[Stored data entries]
......
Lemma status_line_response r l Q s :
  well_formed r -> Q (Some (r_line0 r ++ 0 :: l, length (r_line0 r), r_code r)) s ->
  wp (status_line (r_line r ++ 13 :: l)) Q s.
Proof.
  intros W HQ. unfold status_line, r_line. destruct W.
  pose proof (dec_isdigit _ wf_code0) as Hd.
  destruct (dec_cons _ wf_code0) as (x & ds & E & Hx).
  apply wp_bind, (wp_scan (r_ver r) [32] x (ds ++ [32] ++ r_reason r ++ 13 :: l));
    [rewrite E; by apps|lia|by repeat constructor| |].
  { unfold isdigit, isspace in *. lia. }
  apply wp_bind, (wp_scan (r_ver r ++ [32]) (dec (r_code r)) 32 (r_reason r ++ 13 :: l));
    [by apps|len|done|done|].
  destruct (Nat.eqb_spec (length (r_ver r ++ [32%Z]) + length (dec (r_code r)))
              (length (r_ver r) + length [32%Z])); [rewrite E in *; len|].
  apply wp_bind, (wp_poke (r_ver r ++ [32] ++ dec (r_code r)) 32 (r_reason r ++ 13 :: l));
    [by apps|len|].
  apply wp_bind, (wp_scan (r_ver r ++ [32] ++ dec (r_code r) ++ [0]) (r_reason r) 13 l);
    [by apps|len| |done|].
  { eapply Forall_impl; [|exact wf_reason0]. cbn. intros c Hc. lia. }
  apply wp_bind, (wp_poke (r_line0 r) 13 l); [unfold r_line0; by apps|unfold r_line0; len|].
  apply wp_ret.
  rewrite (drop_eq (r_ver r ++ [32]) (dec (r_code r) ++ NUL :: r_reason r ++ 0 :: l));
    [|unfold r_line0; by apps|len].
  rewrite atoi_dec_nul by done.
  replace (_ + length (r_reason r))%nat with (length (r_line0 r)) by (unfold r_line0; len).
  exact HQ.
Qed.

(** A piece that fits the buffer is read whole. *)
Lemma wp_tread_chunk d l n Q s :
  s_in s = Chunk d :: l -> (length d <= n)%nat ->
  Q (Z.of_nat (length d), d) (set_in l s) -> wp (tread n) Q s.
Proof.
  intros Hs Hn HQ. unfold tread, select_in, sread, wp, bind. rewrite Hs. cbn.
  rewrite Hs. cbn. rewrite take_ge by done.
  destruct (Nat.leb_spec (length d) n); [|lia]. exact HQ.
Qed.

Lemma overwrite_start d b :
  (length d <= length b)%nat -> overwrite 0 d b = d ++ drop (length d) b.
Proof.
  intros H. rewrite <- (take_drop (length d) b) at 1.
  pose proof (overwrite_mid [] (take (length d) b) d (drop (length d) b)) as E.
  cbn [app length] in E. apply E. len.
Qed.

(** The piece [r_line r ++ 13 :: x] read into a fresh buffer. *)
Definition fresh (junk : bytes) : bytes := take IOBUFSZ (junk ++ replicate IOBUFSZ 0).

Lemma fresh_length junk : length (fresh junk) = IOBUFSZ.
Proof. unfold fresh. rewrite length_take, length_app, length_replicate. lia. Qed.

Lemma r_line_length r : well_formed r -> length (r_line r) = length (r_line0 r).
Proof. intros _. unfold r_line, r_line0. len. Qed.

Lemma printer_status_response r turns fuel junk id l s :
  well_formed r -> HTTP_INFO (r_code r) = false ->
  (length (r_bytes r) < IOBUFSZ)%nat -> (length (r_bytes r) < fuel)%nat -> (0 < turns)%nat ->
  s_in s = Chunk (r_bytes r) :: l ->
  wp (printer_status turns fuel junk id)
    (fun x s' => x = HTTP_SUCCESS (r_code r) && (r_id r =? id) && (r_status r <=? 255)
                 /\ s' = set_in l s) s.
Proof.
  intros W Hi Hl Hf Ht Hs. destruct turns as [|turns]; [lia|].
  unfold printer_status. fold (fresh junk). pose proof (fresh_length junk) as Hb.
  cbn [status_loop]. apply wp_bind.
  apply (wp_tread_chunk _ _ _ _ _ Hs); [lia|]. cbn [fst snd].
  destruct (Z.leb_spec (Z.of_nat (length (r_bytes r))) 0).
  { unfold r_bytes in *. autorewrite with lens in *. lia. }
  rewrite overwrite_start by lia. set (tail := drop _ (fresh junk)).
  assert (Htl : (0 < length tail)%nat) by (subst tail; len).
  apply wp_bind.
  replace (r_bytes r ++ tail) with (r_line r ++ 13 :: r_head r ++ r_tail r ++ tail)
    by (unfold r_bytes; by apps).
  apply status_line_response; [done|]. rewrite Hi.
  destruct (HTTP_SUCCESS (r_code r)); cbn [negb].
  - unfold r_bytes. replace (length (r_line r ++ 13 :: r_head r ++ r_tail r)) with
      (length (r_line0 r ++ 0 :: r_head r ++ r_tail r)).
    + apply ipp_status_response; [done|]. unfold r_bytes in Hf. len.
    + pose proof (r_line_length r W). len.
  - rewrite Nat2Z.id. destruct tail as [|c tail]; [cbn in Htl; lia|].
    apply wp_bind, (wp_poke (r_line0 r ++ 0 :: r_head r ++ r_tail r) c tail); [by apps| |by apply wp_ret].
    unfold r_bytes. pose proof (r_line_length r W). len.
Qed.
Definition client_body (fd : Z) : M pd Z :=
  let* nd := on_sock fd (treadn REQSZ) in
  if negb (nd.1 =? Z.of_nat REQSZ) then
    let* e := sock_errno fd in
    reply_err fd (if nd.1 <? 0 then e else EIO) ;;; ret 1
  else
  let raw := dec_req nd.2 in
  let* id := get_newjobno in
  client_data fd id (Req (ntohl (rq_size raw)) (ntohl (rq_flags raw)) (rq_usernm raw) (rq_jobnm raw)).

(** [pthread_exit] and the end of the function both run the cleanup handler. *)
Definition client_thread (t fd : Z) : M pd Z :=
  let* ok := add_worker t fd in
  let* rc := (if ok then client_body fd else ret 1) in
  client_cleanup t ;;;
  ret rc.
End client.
......
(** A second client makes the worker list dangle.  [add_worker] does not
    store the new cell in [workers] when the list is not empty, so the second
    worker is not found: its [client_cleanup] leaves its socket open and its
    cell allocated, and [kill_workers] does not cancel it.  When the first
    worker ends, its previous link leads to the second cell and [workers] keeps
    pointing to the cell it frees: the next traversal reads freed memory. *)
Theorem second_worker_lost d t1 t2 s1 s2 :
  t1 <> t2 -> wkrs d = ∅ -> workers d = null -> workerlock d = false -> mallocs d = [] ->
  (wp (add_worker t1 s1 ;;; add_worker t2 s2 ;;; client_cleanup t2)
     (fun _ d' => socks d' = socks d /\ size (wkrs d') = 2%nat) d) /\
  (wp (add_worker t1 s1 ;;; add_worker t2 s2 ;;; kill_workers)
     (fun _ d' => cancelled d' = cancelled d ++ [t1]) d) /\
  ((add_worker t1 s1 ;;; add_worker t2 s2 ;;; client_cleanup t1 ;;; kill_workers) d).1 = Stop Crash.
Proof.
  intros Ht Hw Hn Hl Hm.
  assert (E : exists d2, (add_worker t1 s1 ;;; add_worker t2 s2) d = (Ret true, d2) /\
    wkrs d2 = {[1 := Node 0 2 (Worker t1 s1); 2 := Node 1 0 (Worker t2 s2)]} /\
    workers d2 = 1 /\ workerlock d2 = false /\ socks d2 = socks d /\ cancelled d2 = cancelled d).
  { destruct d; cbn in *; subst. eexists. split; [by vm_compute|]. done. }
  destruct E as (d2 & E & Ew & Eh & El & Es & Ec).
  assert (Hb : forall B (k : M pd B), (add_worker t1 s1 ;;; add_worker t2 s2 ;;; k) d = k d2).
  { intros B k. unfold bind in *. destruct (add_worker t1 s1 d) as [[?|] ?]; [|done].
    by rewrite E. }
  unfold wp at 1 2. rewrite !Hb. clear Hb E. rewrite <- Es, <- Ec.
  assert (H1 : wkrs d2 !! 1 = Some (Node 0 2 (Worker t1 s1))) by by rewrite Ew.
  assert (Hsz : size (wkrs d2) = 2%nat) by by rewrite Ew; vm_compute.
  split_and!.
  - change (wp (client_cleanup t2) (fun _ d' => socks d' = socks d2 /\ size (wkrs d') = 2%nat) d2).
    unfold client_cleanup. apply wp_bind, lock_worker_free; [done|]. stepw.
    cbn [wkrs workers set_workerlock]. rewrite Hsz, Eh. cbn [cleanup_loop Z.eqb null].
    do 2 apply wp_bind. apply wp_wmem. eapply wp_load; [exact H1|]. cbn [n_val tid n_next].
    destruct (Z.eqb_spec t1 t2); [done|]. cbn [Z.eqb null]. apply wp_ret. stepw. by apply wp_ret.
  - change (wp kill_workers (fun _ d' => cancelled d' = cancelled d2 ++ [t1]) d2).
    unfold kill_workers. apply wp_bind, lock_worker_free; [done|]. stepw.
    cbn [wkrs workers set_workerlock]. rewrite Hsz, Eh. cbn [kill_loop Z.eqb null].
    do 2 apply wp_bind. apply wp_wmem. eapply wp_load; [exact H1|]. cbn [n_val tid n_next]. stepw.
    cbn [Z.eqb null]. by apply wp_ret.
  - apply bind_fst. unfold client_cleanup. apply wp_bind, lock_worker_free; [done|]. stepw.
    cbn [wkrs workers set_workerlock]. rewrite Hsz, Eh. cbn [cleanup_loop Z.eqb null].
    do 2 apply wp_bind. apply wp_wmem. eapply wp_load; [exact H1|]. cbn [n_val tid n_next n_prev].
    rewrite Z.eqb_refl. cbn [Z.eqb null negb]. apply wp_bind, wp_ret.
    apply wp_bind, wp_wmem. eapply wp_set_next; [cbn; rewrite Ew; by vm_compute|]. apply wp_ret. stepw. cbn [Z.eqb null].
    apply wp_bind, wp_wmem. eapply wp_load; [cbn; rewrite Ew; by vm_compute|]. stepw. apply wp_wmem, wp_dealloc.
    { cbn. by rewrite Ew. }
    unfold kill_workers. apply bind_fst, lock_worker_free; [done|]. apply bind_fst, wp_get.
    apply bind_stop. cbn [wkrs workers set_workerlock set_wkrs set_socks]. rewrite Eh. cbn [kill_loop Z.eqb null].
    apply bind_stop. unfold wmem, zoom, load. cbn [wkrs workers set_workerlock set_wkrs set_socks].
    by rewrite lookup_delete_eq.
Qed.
......
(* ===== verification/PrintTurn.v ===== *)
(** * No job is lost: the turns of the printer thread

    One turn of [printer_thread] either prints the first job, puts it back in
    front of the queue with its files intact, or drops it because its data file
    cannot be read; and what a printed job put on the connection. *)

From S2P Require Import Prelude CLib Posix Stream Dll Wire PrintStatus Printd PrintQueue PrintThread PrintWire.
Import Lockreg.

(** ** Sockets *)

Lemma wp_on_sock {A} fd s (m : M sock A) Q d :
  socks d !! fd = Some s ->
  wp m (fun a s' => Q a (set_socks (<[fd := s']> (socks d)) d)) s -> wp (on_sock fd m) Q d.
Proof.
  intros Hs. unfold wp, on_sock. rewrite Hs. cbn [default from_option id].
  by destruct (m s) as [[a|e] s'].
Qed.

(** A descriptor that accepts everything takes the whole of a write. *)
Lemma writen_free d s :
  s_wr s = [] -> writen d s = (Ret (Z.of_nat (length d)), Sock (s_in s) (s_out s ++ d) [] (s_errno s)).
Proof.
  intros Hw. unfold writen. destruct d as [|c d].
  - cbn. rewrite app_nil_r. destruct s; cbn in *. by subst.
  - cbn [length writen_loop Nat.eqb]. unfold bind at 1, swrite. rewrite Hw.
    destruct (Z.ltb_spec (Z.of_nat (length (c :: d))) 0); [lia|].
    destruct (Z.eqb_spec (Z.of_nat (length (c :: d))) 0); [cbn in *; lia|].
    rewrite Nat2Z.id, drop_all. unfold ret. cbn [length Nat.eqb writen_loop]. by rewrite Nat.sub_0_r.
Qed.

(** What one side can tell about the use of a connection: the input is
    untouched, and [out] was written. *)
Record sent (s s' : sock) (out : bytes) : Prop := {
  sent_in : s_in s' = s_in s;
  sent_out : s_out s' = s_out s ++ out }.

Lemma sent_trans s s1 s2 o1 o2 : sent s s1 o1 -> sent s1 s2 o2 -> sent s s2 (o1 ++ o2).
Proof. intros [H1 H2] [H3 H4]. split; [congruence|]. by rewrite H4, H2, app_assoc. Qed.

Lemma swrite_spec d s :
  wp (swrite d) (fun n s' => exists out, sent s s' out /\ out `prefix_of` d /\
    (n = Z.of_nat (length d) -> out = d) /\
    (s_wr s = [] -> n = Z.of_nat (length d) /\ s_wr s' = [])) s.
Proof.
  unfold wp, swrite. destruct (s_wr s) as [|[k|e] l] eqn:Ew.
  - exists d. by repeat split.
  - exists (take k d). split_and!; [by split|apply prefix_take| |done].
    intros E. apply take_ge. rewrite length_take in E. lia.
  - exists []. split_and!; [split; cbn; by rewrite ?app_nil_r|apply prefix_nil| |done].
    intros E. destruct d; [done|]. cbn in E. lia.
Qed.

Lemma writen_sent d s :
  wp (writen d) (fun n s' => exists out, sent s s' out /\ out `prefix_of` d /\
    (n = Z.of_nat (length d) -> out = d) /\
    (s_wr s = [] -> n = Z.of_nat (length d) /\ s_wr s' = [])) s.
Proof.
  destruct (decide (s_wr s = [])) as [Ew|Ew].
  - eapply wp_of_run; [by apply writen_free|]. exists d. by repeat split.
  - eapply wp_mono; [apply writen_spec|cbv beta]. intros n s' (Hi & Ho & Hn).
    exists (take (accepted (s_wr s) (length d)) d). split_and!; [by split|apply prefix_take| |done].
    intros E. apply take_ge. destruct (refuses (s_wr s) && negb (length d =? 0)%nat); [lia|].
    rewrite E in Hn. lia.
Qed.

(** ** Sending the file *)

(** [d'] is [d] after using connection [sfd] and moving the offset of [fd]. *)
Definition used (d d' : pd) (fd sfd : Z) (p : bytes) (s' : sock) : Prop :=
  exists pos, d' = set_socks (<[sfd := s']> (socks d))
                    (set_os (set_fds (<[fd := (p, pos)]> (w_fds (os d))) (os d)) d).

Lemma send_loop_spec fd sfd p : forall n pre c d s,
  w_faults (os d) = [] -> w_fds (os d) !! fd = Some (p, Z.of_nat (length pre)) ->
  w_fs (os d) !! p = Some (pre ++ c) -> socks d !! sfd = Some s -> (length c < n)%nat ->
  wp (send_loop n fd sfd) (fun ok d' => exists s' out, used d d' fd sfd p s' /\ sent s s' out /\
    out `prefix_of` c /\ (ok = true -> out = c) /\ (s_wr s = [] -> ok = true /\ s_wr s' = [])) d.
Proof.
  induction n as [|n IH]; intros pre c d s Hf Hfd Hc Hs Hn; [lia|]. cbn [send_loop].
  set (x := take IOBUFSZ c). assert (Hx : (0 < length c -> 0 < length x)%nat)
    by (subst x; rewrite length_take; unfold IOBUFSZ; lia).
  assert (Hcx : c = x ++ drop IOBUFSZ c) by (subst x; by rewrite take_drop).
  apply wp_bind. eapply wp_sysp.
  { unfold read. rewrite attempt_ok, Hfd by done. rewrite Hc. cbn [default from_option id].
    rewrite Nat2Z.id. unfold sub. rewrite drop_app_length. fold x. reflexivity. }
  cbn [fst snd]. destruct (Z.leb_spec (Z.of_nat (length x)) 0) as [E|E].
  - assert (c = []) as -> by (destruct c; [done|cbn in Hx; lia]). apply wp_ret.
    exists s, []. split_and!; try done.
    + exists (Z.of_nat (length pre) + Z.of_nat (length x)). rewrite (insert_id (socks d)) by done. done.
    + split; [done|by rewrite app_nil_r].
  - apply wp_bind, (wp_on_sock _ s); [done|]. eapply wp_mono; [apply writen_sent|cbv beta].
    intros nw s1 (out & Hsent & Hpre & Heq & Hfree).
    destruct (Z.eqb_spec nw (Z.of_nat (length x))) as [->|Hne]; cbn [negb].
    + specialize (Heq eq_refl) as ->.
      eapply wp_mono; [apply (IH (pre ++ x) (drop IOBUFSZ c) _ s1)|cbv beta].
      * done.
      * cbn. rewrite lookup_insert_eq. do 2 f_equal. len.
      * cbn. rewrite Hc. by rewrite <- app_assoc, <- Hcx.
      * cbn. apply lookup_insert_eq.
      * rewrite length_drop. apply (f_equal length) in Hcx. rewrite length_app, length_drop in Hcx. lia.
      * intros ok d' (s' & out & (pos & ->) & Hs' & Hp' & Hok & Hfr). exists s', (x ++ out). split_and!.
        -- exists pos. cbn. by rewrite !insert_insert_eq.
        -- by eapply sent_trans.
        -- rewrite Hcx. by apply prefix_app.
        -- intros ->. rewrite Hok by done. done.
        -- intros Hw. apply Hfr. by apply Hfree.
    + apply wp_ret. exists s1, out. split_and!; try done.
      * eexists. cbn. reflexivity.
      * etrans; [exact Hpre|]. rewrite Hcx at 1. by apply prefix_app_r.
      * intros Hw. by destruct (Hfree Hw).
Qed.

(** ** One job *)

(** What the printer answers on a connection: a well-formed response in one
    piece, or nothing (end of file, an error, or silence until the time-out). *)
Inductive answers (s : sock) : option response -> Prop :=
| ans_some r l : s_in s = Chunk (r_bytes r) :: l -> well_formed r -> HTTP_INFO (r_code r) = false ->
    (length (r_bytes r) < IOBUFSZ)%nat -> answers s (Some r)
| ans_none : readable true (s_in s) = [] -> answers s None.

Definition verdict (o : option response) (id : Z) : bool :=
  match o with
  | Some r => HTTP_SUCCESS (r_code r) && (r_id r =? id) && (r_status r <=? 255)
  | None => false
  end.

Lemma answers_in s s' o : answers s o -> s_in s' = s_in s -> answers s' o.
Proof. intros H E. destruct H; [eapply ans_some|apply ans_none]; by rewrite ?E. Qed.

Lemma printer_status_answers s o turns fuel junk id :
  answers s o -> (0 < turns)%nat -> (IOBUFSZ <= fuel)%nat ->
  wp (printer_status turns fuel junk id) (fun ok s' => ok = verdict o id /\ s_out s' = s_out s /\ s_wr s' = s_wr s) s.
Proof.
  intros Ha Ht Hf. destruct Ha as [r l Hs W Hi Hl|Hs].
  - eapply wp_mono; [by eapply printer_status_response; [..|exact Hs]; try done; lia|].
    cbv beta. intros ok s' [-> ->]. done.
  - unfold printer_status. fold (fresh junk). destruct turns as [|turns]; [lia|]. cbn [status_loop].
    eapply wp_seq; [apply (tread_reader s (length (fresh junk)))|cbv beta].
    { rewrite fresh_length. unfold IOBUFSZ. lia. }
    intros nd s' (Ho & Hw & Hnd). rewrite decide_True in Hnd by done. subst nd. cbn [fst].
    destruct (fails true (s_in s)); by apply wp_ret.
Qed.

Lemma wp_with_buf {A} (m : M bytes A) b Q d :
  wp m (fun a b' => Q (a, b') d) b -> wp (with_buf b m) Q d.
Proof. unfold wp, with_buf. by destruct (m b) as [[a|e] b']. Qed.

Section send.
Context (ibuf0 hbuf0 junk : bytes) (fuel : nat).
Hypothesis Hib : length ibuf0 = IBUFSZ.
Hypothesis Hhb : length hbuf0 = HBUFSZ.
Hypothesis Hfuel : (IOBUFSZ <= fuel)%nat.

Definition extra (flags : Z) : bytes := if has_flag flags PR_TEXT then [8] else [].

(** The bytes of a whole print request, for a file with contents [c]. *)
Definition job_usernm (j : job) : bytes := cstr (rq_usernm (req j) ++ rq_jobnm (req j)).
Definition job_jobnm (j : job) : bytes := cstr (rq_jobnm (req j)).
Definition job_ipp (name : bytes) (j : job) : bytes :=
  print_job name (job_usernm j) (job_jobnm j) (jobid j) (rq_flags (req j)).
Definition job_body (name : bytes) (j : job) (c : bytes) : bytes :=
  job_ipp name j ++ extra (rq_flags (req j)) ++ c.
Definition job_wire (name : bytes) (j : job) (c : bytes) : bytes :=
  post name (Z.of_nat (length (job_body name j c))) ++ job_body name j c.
......
**WORK REQUEST**
In the data above, start at the line that has "wp (status_line (r_line r ++ 13 :: l)) Q s.", stop after the line that has "[by apps|len|done|done|].", and print every line in between exactly as it stands.

**SOLUTION TO THIS PROBLEM**
  wp (status_line (r_line r ++ 13 :: l)) Q s.
Proof.
  intros W HQ. unfold status_line, r_line. destruct W.
  pose proof (dec_isdigit _ wf_code0) as Hd.
  destruct (dec_cons _ wf_code0) as (x & ds & E & Hx).
  apply wp_bind, (wp_scan (r_ver r) [32] x (ds ++ [32] ++ r_reason r ++ 13 :: l));
    [rewrite E; by apps|lia|by repeat constructor| |].
  { unfold isdigit, isspace in *. lia. }
  apply wp_bind, (wp_scan (r_ver r ++ [32]) (dec (r_code r)) 32 (r_reason r ++ 13 :: l));
    [by apps|len|done|done|].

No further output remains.